Method for improving substrate degradation in agricultural biogas plants

Abstract

The invention relates to the use of at least one bacterial amylase and/or bacterial or fungal cellulase in combination with one or more protease(s) in substrates for anaerobic digestion processes for biogas production for improving degradation of maize, maize silages and/or other biogas substrates, in particular for improving gas yield, velocity and substrate conversion rate.

Claims

1. A method for treating a substrate for biogas production in an anaerobic digester, which comprises treating the substrate with an efficient amount of a protease, wherein the protease has at least 85% amino acid identity to SEQ ID NO: 1 or to SEQ ID NO: 2.

2. The method of claim 1, wherein the protease is an S1 serine protease.
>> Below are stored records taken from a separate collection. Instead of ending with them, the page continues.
(* ===== verification/Tx.v ===== *)
(** * In-memory transactions

    Models [src/src/backend/inmemory/inmemorytx.rs] (the transaction, its
    delta, the visible view, the backend's snapshots) and the write and lookup
    operations of [src/src/backend/inmemory/graphtx.rs].

    Transactions share one store behind [Arc<Mutex<GraphStore>>]: an operation
    takes the store and its own transaction and returns both.  Every operation
    locks the store for its whole body or for single reads between which no
    other one of the same transaction runs, so one operation is one step. *)

From S2P Require Export Prelude Text Json Dsl Index Store.

Section tx.
Context `{SerdeNumber}.

Record TxDelta := {
  td_nodes : gmap Z StoredNode;
  td_deleted_nodes : gset Z;
  td_rels : gmap Z StoredRel;
  td_deleted_rels : gset Z;
}.

Definition TxDelta_default : TxDelta :=
  {| td_nodes := ∅; td_deleted_nodes := ∅; td_rels := ∅; td_deleted_rels := ∅ |}.

Record InMemoryTx := {
  tx_working_copy : option GraphStore;
  tx_delta : TxDelta;
  tx_committed : bool;
}.

(** [InMemoryTx::new] *)
Definition tx_new : InMemoryTx :=
  {| tx_working_copy := None; tx_delta := TxDelta_default; tx_committed := false |}.

Definition set_working (w : GraphStore) (tx : InMemoryTx) : InMemoryTx :=
  {| tx_working_copy := Some w; tx_delta := tx_delta tx; tx_committed := tx_committed tx |}.
Definition set_delta (d : TxDelta) (tx : InMemoryTx) : InMemoryTx :=
  {| tx_working_copy := tx_working_copy tx; tx_delta := d; tx_committed := tx_committed tx |}.
Definition set_committed (tx : InMemoryTx) : InMemoryTx :=
  {| tx_working_copy := tx_working_copy tx; tx_delta := tx_delta tx; tx_committed := true |}.

(** Assignments to the parts of [self.delta]. *)
Definition delta_insert_node (id : Z) (node : StoredNode) (d : TxDelta) : TxDelta :=
  {| td_nodes := <[id := node]> (td_nodes d); td_deleted_nodes := td_deleted_nodes d;
     td_rels := td_rels d; td_deleted_rels := td_deleted_rels d |}.
Definition delta_insert_rel (id : Z) (rel : StoredRel) (d : TxDelta) : TxDelta :=
  {| td_nodes := td_nodes d; td_deleted_nodes := td_deleted_nodes d;
     td_rels := <[id := rel]> (td_rels d); td_deleted_rels := td_deleted_rels d |}.
Definition delta_undelete_node (id : Z) (d : TxDelta) : TxDelta :=
  {| td_nodes := td_nodes d; td_deleted_nodes := td_deleted_nodes d ∖ {[id]};
     td_rels := td_rels d; td_deleted_rels := td_deleted_rels d |}.
Definition delta_undelete_rel (id : Z) (d : TxDelta) : TxDelta :=
  {| td_nodes := td_nodes d; td_deleted_nodes := td_deleted_nodes d;
     td_rels := td_rels d; td_deleted_rels := td_deleted_rels d ∖ {[id]} |}.
(** Dropping the non-candidates from a walk loses nothing. *)
Lemma candidates_scan s P ids :
  store_wf s → candidates s P ids →
  filter (λ node, P node) (omap (λ id, nodes s !! id) ids)
  = filter (λ node, P node) (bt_values (nodes s)).
Proof.
  intros Hwf [Hs Hnd Hc].
  set (P' := λ id, match nodes s !! id with Some node => P node | None => false end).
  assert (∀ l : list Z, filter (λ node, P node) (omap (λ id, nodes s !! id) l)
               = omap (λ id, nodes s !! id) (filter (λ id, P' id) l)) as Hcomm.
  { intros l. induction l as [|id l IH]; [done|].
    rewrite (filter_cons (λ id, P' id)). cbn.
    assert (P' id = match nodes s !! id with Some node => P node | None => false end) as -> by done.
    destruct (nodes s !! id) as [node|] eqn:Hid; [|done].
    rewrite filter_cons, IH. destruct (P node).
    - rewrite !decide_True by done. cbn. by rewrite Hid.
    - by rewrite !decide_False by (intros []). }
  assert (bt_values (nodes s) = omap (λ id, nodes s !! id) (bt_keys (nodes s))) as ->.
  { unfold bt_keys, bt_values.
    assert (∀ l : list (Z * StoredNode), (∀ e, e ∈ l → nodes s !! e.1 = Some e.2) →
      l.*2 = omap (λ id, nodes s !! id) l.*1) as Haux.
    { induction l as [|[k v] l IH]; [done|]. intros Hl. cbn.
      pose proof (Hl (k, v) (list_elem_of_here _ _)) as Hkv. cbn in Hkv. rewrite Hkv.
      f_equal. apply IH.
      intros e He. apply Hl. by right. }
    apply Haux. intros [k v]. apply elem_of_bt_iter. }
  rewrite !Hcomm. f_equal.
  eapply (sorted_NoDup_unique (K := Z)).
  - eapply StronglySorted_sublist; [apply sublist_filter|done].
  - eapply StronglySorted_sublist; [apply sublist_filter|apply bt_keys_sorted].
  - by apply NoDup_filter.
  - apply NoDup_filter, bt_keys_NoDup.
  - intros id. rewrite !list_elem_of_filter, elem_of_bt_keys. unfold P'.
    destruct (nodes s !! id) as [node|] eqn:Hid; [|naive_solver].
    split; [naive_solver|]. intros [HP _]. split; [done|].
    apply (Hc _ _ Hid). by apply Is_true_true_1.
Qed.

Lemma labels_match_spec node_labels required :
  labels_match node_labels required = true ↔ ∀ l, l ∈ required → l ∈ node_labels.
Proof.
  unfold labels_match. rewrite forallb_forall. setoid_rewrite existsb_exists.
  setoid_rewrite list_elem_of_In. split.
  - intros Hall l Hl. by destruct (Hall l Hl) as (l' & ? & ->%String.eqb_eq).
  - intros Hall l Hl. exists l. split; [by apply Hall|apply String.eqb_refl].
Qed.

(** A matching node has the value of every equality filter. *)
Lemma node_matches_eq_filter labels filters node f :
  node_matches labels filters node = true → f ∈ filters → is_eq_filter f = true →
  node_has_value (pf_key f) (pf_value f) node = true ∧
  property_value_is_indexable (pf_value f) = true.
Proof.
  unfold node_matches, stored_node_matches_filters, is_eq_filter.
  rewrite !andb_true_iff, props_match_filters_spec, bool_decide_eq_true.
  intros [_ Hf] Hin [Hop Hix]. split; [|done].
  eapply Forall_forall in Hf as (v & Hv & Hm); [|exact Hin].
  rewrite Hop in Hm. unfold node_has_value. by rewrite Hv.
Qed.

(** No equality filter asks for the zero a stored property has in the other sign. *)
Definition filters_zero_ok filters s : Prop :=
  ∀ f, f ∈ filters → no_zero_clash (pf_key f) (pf_value f) s.

Lemma no_zero_clash_same key value s t :
  nodes s = nodes t → no_zero_clash key value s → no_zero_clash key value t.
Proof. unfold no_zero_clash. by intros ->. Qed.

(** One lookup of the loops: it keeps the store and adds a candidate list. *)
Definition lookup_ok s P (st : option (list Z) * GraphStore) : Prop :=
  store_wf st.2 ∧ same_graph s st.2 ∧ best_ok s P st.1.

Lemma candidate_step_label s labels filters label f best s1 :
  filters_zero_ok filters s → f ∈ filters → is_eq_filter f = true → label ∈ labels →
  lookup_ok s (node_matches labels filters) (best, s1) →
  lookup_ok s (node_matches labels filters)
    (let '(ids, s) := node_ids_by_label_property label (pf_key f) (pf_value f) s1 in
     (keep_smallest best ids, s)).
Proof.
  intros Hz Hf Heq Hl (Hwf & Hsame & Hbest). cbn in *.
  pose proof (label_property_ids label (pf_key f) (pf_value f) s1 Hwf) as Hids.
  destruct (node_ids_by_label_property _ _ _ _) as [ids t].
  destruct Hids as (Hwf' & Hsame' & Hs & Hnd & Hel).
  { by apply andb_true_iff in Heq as [_ ?]. }
  { eapply no_zero_clash_same; [|by apply Hz]. apply Hsame. }
  split_and!; [done|by etrans|]. apply keep_smallest_ok; [done|].
  split; [done|done|]. intros id node Hid Hm. apply Hel. exists node.
  destruct Hsame as [<- _]. split_and!; [done| |by eapply node_matches_eq_filter].
  apply andb_true_iff in Hm as [Hm _]. rewrite labels_match_spec in Hm. by apply Hm.
Qed.

Lemma candidate_step_any s labels filters f best s1 :
  filters_zero_ok filters s → f ∈ filters → is_eq_filter f = true →
  lookup_ok s (node_matches labels filters) (best, s1) →
  lookup_ok s (node_matches labels filters)
    (let '(ids, s) := node_ids_by_property (pf_key f) (pf_value f) s1 in
     (keep_smallest best ids, s)).
Proof.
  intros Hz Hf Heq (Hwf & Hsame & Hbest). cbn in *.
  pose proof (property_ids (pf_key f) (pf_value f) s1 Hwf) as Hids.
  destruct (node_ids_by_property _ _ _) as [ids t].
  destruct Hids as (Hwf' & Hsame' & Hs & Hnd & Hel).
  { by apply andb_true_iff in Heq as [_ ?]. }
  { eapply no_zero_clash_same; [|by apply Hz]. apply Hsame. }
  split_and!; [done|by etrans|]. apply keep_smallest_ok; [done|].
  split; [done|done|]. intros id node Hid Hm. apply Hel. exists node.
  destruct Hsame as [<- _]. split; [done|]. by eapply node_matches_eq_filter.
Qed.

Lemma base_node_candidate_ids_ok labels filters s :
  store_wf s → filters_zero_ok filters s →
  let '(ids, t) := base_node_candidate_ids labels filters s in
  store_wf t ∧ same_graph s t ∧ candidates s (node_matches labels filters) ids.
Proof.
  intros Hwf Hz. unfold base_node_candidate_ids.
  set (P := node_matches labels filters).
  set (eqs := filter (λ f, is_eq_filter f) filters).
  assert (∀ f, f ∈ eqs → f ∈ filters ∧ is_eq_filter f = true) as Heqs.
  { intros f [? ?]%list_elem_of_filter. eauto using Is_true_true_1. }
  assert (∀ st : option (list Z) * GraphStore, lookup_ok s P st →
    let '(ids, t) := (match st.1 with Some ids => ids | None => bt_keys (nodes st.2) end, st.2) in
    store_wf t ∧ same_graph s t ∧ candidates s P ids) as Hfin.
  { intros [[ids|] t] (Hwf' & Hsame & Hbest); cbn in *; [done|]. split_and!; [done..|].
    destruct Hsame as [Hn _]. rewrite <-Hn. apply candidates_all. }
  assert (lookup_ok s P (None, s)) as Hinit by done.
  destruct labels as [|l ls].
  - set (st := foldl _ (None, s) eqs). specialize (Hfin st). destruct st as [best t] eqn:Hst.
    apply Hfin. rewrite <-Hst. apply foldl_inv; [done|].
    intros [best' s'] f [? ?]%Heqs Hst'. by apply candidate_step_any.
  - set (st := foldl _ (None, s) (l :: ls)).
    assert (lookup_ok s P st) as Hok.
    { apply foldl_inv; [done|]. intros st1 label Hlabel Hst1. apply foldl_inv; [done|].
      intros [best' s'] f [? ?]%Heqs Hst2. by apply candidate_step_label. }
    destruct st as [[ids|] t]; [by apply (Hfin (Some ids, t))|].
    apply (Hfin (foldl (λ best label, keep_smallest best (node_ids_by_label label t))
                       None (l :: ls), t)).
    destruct Hok as (Hwf' & Hsame & _). split_and!; [done..|]. cbn [fst].
    apply foldl_inv; [done|]. intros best label Hlabel Hbest. apply keep_smallest_ok; [done|].
    split; [apply idx_ids_sorted|apply idx_ids_NoDup|]. intros id node Hid Hm.
    apply (elem_of_idx_ids _ _ _ _ (wf_label _ Hwf')). exists node. destruct Hsame as [<- _].
    split; [done|]. apply andb_true_iff in Hm as [Hm _]. rewrite labels_match_spec in Hm. by apply Hm.
Qed.

(** seeding from the smallest index hit gives the nodes a scan of the
    store gives, in the same order, and leaves the graph unchanged. *)
Theorem base_nodes_matching_is_scan labels filters s tx :
  store_wf s → filters_zero_ok filters s →
  let '(found, t) := base_nodes_matching labels filters s tx in
  same_graph s t ∧ store_wf t ∧
  found = filter (λ node, bool_decide (sn_id node ∉ td_deleted_nodes (tx_delta tx))
                          && bool_decide (td_nodes (tx_delta tx) !! sn_id node = None)
                          && node_matches labels filters node) (bt_values (nodes s)).
Proof.
  intros Hwf Hz. unfold base_nodes_matching.
  pose proof (base_node_candidate_ids_ok labels filters s Hwf Hz) as Hc.
  destruct (base_node_candidate_ids labels filters s) as [ids t].
  destruct Hc as (Hwf' & Hsame & Hc). split_and!; [done..|].
  destruct Hsame as [Hn _]. rewrite <-Hn.
  apply (candidates_scan s (λ node, bool_decide (sn_id node ∉ td_deleted_nodes (tx_delta tx))
    && bool_decide (td_nodes (tx_delta tx) !! sn_id node = None)
    && node_matches labels filters node)); [done|].
  destruct Hc as [Hs Hnd Hcomp]. split; [done|done|].
  intros id node Hid Hm. apply (Hcomp _ _ Hid). by apply andb_true_iff in Hm as [_ ?].
Qed.
End candidates.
3. The method of claim 2, wherein S1 serine protease is a Nocardiopsis S1 serine protease.

4. The method of claim 3, wherein the S1 serine protease is a Nocardiopsis alkaliphile, Nocardiopsis dassonvillei, Nocardiopsis lucentensis, or Nocardiopsis prasina S1serine protease.

5. The method of claim 4, wherein the S1 serine protease is obtained from Nocardiopsis alkaliphila DSM 44657, Nocardiopsis dassonvillei subsp. dassonvillei DSM 43235, Nocardiopsis lucentensis DSM 44048, Nocardiopsis prasina DSM 15649, Nocardiopsis prasinaDSM 14010, or Nocardiopsis sp. DSM 16424.

6. The method of claim 1, wherein the protease has at least 90% amino acid identity to SEQ ID NO: 1 or to SEQ ID NO: 2.

7. The method of claim 1, wherein the protease has at least 95% amino acid identity to SEQ ID NO: 1 or to SEQ ID NO: 2.

8. The method of claim 1, wherein the protease has the amino acid sequence of SEQ ID NO: 1 or SEQ ID NO: 2.

9. The method of claim 1, wherein the protease is thermostable.

10. The method of claim 1, wherein the protease is acid stable.

11. The method of claim 1, wherein the substrate is a plant material.

12. The method of claim 11, wherein the plant material is selected from the group consisting of maize, maize silage, corn silage, grass silage, triticale silage and other whole plant silage.

13. The method of claim 1, wherein the substrate comprises liquid manure, agricultural byproducts or organic waste.

14. The method of claim 1, further comprising treating the substrate with a carbohydrase.

15. The method of claim 14, wherein the carbohydrase is selected from the group consisting of amylases, cellulases, beta-glucanases, pectinases, xylanases, xyloglucanases, and combinations thereof.

16. The method of claim 14, wherein the carbohydrase is added in an amount of 0.1-500 mg enzyme protein/kg substrate.

17. The method of claim 1, wherein the protease is added in an amount of 0.1-500 mg enzyme protein/kg substrate.

18. The method of claim 1, wherein the treatment is at a temperature above 20 C. and below 70 C.

19. The method of claim 1, wherein the treatment is at a pH above 4.5 and below 9.0.

20. A method for producing biogas in an anaerobic digester, wherein the substrate is treated using a method of claim 1.

Description

LEGEND OF THE FIGURES

(1) FIG. 1: Degradation of corn silage in batch fermentations.

(2) The observed effect is attributed to the enzyme preparation only. A partial effect of the enzymes' stabilizing agent can be excluded as the negative control, for which enzyme stabilizer was used, did not influence the gas yield.

(3) FIG. 2: Degradation of corn and sorghum silage in batch fermentations.

(4) The influence of the combined carbohydrase and protease preparation on the degradation of a recalcitrant substrate is shown.

(5) FIG. 3: Degradation of corn silage in batch fermentation.

(6) The influence of the preparation with combined lead activities is shown. In order to illustrate the positive effects, carbohydrase:protease ratios ranging from 1:1 to 20:1 were tested.

(7) FIG. 4: Increase of biogas yields caused by different proteases

(8) It was shown that two of the protease preparations led to an increased biogas yield.

(9) FIG. 5: The methane yield in the four reactors can be seen.

(10) Accumulated methane production as a function of accumulated fed ODM, where the slope of the linear regression gives the methane yield. N1 is reference reactor, N21% protease added weekly based on total DM in the reactor, N31% protease added daily based on DM of substrate fed to a reactor, N45% protease added daily based on DM of substrate fed to a reactor.